Despite Leap Year being a bit of an oddity, it’s a normal part of keeping up with the seasons. The normal calendar year is 365.25 days long, so we round off and add one full day every four years. 

“While Leap Day itself is a chronological anomaly, after 2,000 years, it’s still the best way to ensure that the seasons come at the same time every year,” says Peter Brouwer, co-founder of the Honor Society of Leap Year Day Babies. 

If we didn’t adjust, the calendar would drift a little every year, eventually sliding into 90-degree weather in October. 

Martin loves talking about her peculiar birthday and the stories it has fetched over the years. Like the time she went to buy 3.2 beer on her 18th birthday, which she normally celebrates on Feb. 28. “I told the bartender my birthday and he didn’t know what to do,” Martin says. The bartender reluctantly pleaded for her to come back on March 1.

Since Feb. 29 only arrives every four years, your chances to be born on Leap Year Day are less than a tenth of a percent. That’s pretty rare as far as birthdays go. But Martin’s real twist of fate is that her son, Chris Martin, was born on Feb. 29, 1988.  

“It wasn’t planned at all. When my son was due March 4, I thought briefly that it might be cool, but I didn’t ever think it was going to happen,” Martin says. 

The coincidence is astronomical. The probability of a leaper to have a child born on Leap Year is more than one in 2 million, which makes for an unlikely game of leapfrog. To put that in context, it’s far more likely to be born when Haley’s Comet is visible to the naked eye, and twice as likely to be struck by lighting.  

And although Feb. 29 is just another day of the year, the abnormal birthdays can throw others for a loop. 

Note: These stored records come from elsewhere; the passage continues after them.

(* ===== verification/GuardProps.v ===== *)
(** On what grounds the guard performs an action, what a vote and a sweep do
    exactly, and the behaviours that contradict the comments of the code. *)

From S2P Require Import Prelude StateM GoTime GoStr Approvals Guard GuardFacts.

(** * Operations that only read *)
Definition reads {A} (m : M A) : Prop := ∀ st, ∃ fs, (m st).1 = with_faults fs st.

Section Reads.
Context {A B : Type}.

Lemma reads_ret (a : A) : reads (mret a).
Proof. intros [fs]. by exists fs. Qed.
Lemma reads_fail e : reads (@fail Store Error A e).
Proof. intros [fs]. by exists fs. Qed.
Lemma reads_lift (r : result Error A) : reads (lift r).
Proof. intros [fs]. by exists fs. Qed.
Lemma reads_get : reads get.
Proof. intros [fs]. by exists fs. Qed.
Lemma reads_query : reads query.
Proof.
  intros st. unfold query. destruct st as [[|[] fs]]; cbn; eauto; by eexists (_ :: _) || by exists [].
Qed.
Lemma reads_bind (m : M A) (f : A → M B) : reads m → (∀ a, reads (f a)) → reads (m ≫= f).
Proof.
  intros Hm Hf st. destruct (Hm st) as [fs Hfs]. cbv [mbind ST_bind].
  destruct (m st) as [st' [a|e]]; cbn in *; [|by exists fs].
  destruct (Hf a st') as [fs' ->]. exists fs'. by rewrite Hfs.
Qed.
Lemma reads_try (m : M A) : reads m → reads (try m).
Proof. intros Hm st. destruct (Hm st) as [fs Hfs]. exists fs. unfold try. by destruct (m st). Qed.
End Reads.

Ltac reads_tac :=
  repeat first
    [ apply reads_ret | apply reads_fail | apply reads_lift | apply reads_get | apply reads_query
    | apply reads_try | apply reads_bind; [|intros ?] | progress case_match ].

Section Readers.
Lemma reads_group_by_name n : reads (ApprovalGroupByName n).
Proof. reads_tac. Qed.
Lemma reads_policies : reads ListApprovalPolicies.
Proof. reads_tac. Qed.
Lemma reads_policyFor action : reads (policyFor action).
Proof. apply reads_bind; [apply reads_try, reads_policies|]. intros ?. reads_tac. Qed.
Lemma reads_approversReady policy : reads (approversReady policy).
Proof. apply reads_bind; [apply reads_try, reads_group_by_name|]. intros ?. reads_tac. Qed.
Lemma reads_group_members names : reads (group_members names).
Proof.
  induction names; cbn; [apply reads_ret|]. case_match; [done|].
  apply reads_bind; [apply reads_try, reads_group_by_name|]. intros ?.
  apply reads_bind; [done|]. intros ?. apply reads_ret.
Qed.
Lemma reads_request id : reads (GetApprovalRequest id).
Proof.
  unfold GetApprovalRequest, approvalVotes. reads_tac.
Qed.
End Readers.

Section Grounds.
Lemma reads_run {A} (m : M A) st st1 r : reads m → m st = (st1, r) → ∃ fs, st1 = with_faults fs st.
Proof. intros Hm Hr. destruct (Hm st) as [fs Hfs]. rewrite Hr in Hfs. eauto. Qed.

Lemma perform_ok next st st' s :
  (status ← perform next ; mret (Performed status)) st = (st', Ok s) → st' = (next st).1.
Proof. cbv [mbind ST_bind perform]. destruct (next st) as [st1 c]. by intros [= <- _]. Qed.

(** A request, as stored now, that lets [what] be done now. *)
Definition approved_request (now : Z) (st : Store) (action : GuardedAction) (what : guardedTarget)
    (id : string) : Prop :=
  ∃ r, st_requests st !! id = Some r ∧ matches_target action what r = true
    ∧ gives_right now r = Ok () ∧ quorum_met st r ∧ two_signatures (req_Level r) (req_Quorum r).

(** A bypass written down before the action. *)
Definition recorded_bypass (st : Store) (action : GuardedAction) (what : guardedTarget)
    (actor reason : string) : Prop :=
  ∃ e, e ∈ st_breakGlass st ∧ bg_Actor e = actor ∧ bg_Action e = action ∧ bg_ObjectID e = tgt_ID what
    ∧ bg_Reason e = reason ∧ 20 ≤ rune_len reason.

Lemma executeApproved_grounds seen now action what id next st st' status :
  Inv seen st → executeApproved now action what id next st = (st', Ok (Performed status)) →
  approved_request now st action what id.
Proof.
  intros HI Hrun. unfold executeApproved in Hrun.
  apply bind_ok in Hrun as (st1 & s & Hget & Hrun).
  pose proof (GetApprovalRequest_seen seen id st HI) as [HI1 Hs]. rewrite Hget in HI1, Hs. cbn in *.
  destruct (reads_run _ _ _ _ (reads_request id) Hget) as [fs ->].
  unfold GetApprovalRequest in Hget. apply bind_ok in Hget as (st2 & [] & Hq & Hget).
  destruct (reads_run _ _ _ _ reads_query Hq) as [fs2 ->].
  cbv [mbind ST_bind get lift] in Hget. cbn in Hget.
  destruct (st_requests st !! id) as [r|] eqn:Hid; [|done]. cbn in Hget.
  destruct (approvalVotes id _) as [st3 [vs|e]]; [|done]. injection Hget as -> <-.
  destruct (matches_target action what (set_votes vs r)) eqn:Hm; [|done]. cbn in Hrun.
  apply bind_ok in Hrun as (st4 & [] & Hg & _). injection Hg as _ Hg.
  exists r. split_and!; [done|exact Hm|exact Hg| |exact (inv_level _ _ HI _ _ Hid)].
  assert (decided (req_State r)) as Hd.
  { unfold gives_right, decided in *. cbn in Hg. destruct (req_State r); try discriminate; auto. }
  exact (inv_quorum _ _ HI _ _ Hid Hd).
Qed.

Lemma executeBreakGlass_grounds now id q action what actor next st st' status :
  executeBreakGlass now id q action what actor next st = (st', Ok (Performed status)) →
  ∃ st1, recorded_bypass st1 action what actor (TrimSpace (q_reason q)) ∧ st' = (next st1).1.
Proof.
  unfold executeBreakGlass. cbv zeta. destruct (Z.ltb_spec (rune_len (TrimSpace (q_reason q))) 20); [done|].
  intros Hrun. apply bind_ok in Hrun as (st1 & policy & _ & Hrun).
  apply bind_ok in Hrun as (st2 & names & _ & Hrun).
  apply bind_ok in Hrun as (st3 & e & Hrec & Hrun). apply perform_ok in Hrun.
  exists st3. split; [|done]. unfold RecordBreakGlass in Hrec. cbv zeta in Hrec.
  apply bind_ok in Hrec as (st4 & [] & _ & Hrec). cbv [mbind ST_bind get modify mret ST_ret] in Hrec.
  destruct (existsb _ _); [done|]. injection Hrec as <- He.
  exists e. cbn. rewrite elem_of_app, list_elem_of_singleton. subst e. cbn. auto 10.
Qed.
End Grounds.

Section GuardTheorems.
Context `{Hashing, Actions} (ListUsers : M (list string)) (GetUserByName : string → M ()).
Hypothesis users_inert : inert ListUsers.
Hypothesis user_inert : ∀ n, inert (GetUserByName n).
Hypothesis actions_inert : ∀ action exec s, executors action = Some exec → inert (exec s).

“My personal favorite is by a (Honor Society of Leap Year Day Babies) member named Kathleen,” Brouwer says. “She went to the emergency room thinking she was having a heart attack.” But when the doctor showed up, the first thing he asked was, “So, when do you celebrate your birthday?”

“We hear this question a lot,” Brouwer says, “but this situation really takes the cake.”

Many mix-ups result from computers failing to recognize Feb. 29 as a valid date. “This extra day has been happening since 45 B.C.,” says Raenell Ochampaugh, co-founder of the Honor Society. “It’s about time we catch ourselves up with technology.” 

“You’d think they have the extra date in the D.M.V. computers, but I wasn’t able to use my real birthday on my I.D. until recently,” Martin says.  

Ochampaugh says that she’s used to seeing confusion from the deviant date, even as basic as calendars omitting the day itself. 

“Calendar companies need to put the words ‘Leap Day’ on the 29th every Leap Year. It’s the day that represents how balanced the calendar is, and yet they miss it every Leap Year,” she says.

So while the extra day remains quite simple in theory, when it comes around it’s quite a different story. Case in point: Although Martin was denied alcohol on Feb. 28 prior to her 21st birthday, her son was happily served a few years ago under the same circumstances. Either the alcohol laws are getting lax, or everyone’s still just a little confused about Leap Year.